▶ [EXERCISE REQUIREMENTS]
Set down, character for character, everything in the records below from the line holding "intros [Hu Ha]%andb_true_iff" down to the line holding "forallb word_ok l", and no other line.

▶ [GIVEN DATA]
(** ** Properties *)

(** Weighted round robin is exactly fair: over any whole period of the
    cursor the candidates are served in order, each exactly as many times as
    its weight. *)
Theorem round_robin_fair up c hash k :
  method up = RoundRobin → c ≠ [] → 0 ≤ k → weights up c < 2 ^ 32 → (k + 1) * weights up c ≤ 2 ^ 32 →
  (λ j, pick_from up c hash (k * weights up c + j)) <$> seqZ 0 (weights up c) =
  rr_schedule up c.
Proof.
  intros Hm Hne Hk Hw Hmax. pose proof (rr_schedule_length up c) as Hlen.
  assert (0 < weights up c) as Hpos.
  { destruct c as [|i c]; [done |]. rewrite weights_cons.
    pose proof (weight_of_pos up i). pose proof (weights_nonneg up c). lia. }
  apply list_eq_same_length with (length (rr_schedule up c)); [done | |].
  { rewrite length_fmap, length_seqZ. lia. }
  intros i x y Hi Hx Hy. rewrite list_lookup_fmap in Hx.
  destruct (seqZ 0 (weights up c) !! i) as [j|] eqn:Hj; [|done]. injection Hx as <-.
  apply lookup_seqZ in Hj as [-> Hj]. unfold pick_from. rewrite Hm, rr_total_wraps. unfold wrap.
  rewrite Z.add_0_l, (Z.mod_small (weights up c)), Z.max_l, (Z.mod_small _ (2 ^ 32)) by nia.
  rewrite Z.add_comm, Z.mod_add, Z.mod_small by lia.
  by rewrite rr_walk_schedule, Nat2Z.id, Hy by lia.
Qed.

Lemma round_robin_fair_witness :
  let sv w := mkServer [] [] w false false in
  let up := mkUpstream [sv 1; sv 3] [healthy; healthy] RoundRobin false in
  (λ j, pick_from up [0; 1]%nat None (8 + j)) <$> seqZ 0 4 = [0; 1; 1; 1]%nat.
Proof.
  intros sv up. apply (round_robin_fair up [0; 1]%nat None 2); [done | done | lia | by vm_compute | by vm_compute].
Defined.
* * *
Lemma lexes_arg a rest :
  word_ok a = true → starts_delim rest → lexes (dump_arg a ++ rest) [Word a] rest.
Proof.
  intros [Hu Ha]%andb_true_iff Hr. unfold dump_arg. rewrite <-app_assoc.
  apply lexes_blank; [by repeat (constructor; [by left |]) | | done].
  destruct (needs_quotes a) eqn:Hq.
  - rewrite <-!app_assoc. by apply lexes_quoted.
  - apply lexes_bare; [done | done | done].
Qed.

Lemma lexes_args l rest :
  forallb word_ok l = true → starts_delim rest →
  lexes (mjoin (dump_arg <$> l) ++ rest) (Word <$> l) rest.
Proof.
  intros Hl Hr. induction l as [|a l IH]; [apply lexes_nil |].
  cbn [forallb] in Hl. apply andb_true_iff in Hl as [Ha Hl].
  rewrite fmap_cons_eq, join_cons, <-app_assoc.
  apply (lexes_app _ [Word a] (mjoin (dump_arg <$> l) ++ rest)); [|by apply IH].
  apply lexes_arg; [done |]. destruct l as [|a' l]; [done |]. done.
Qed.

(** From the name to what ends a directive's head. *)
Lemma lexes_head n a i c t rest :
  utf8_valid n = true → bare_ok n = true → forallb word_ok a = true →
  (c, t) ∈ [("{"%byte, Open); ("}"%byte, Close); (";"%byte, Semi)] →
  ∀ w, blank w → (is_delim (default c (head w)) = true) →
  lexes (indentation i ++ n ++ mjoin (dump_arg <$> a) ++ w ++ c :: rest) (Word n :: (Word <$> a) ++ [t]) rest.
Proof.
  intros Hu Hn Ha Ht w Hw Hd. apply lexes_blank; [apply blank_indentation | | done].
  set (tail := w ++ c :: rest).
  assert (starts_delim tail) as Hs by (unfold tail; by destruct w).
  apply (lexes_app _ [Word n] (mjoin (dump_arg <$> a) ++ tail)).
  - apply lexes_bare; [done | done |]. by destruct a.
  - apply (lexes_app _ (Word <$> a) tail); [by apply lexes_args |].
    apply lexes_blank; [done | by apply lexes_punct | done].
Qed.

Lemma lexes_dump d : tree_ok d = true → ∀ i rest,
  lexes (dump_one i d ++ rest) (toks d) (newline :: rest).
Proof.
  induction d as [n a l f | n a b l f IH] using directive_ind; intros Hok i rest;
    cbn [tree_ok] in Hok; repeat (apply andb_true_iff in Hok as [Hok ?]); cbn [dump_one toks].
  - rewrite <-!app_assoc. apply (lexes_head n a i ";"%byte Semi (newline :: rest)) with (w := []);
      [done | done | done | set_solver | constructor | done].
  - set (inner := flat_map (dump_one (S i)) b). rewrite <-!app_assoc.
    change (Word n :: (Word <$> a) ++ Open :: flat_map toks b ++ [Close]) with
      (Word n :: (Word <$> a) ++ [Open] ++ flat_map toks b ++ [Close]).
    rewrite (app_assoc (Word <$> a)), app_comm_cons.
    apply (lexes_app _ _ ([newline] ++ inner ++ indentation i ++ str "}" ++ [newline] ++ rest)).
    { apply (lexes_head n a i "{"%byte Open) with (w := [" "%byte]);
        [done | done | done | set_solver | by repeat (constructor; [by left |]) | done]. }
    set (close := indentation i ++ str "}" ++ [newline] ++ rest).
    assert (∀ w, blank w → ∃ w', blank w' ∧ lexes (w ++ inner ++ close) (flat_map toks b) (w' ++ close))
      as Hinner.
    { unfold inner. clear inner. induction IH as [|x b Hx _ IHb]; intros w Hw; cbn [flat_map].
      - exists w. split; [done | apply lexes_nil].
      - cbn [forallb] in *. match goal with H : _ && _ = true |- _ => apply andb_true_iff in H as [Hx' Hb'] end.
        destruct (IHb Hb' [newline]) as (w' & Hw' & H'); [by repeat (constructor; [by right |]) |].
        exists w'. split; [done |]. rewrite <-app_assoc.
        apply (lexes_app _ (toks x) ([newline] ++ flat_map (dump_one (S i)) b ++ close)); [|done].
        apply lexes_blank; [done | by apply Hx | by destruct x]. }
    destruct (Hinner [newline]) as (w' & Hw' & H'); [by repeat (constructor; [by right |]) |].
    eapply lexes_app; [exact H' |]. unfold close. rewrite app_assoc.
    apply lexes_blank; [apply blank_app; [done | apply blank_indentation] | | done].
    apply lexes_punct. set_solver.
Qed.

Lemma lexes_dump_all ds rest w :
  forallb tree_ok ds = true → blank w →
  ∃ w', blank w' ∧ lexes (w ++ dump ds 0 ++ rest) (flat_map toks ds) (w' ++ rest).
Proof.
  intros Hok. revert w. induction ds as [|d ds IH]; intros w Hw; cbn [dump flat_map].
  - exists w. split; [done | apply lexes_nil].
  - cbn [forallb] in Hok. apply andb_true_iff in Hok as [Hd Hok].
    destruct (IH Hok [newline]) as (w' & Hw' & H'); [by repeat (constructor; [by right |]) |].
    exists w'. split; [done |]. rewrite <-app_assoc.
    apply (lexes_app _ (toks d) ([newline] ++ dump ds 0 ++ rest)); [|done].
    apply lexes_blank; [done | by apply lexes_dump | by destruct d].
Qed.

▶ [SOLUTION FOR THIS PROBLEM]
  intros [Hu Ha]%andb_true_iff Hr. unfold dump_arg. rewrite <-app_assoc.
  apply lexes_blank; [by repeat (constructor; [by left |]) | | done].
  destruct (needs_quotes a) eqn:Hq.
  - rewrite <-!app_assoc. by apply lexes_quoted.
  - apply lexes_bare; [done | done | done].
Qed.

Lemma lexes_args l rest :
  forallb word_ok l = true → starts_delim rest →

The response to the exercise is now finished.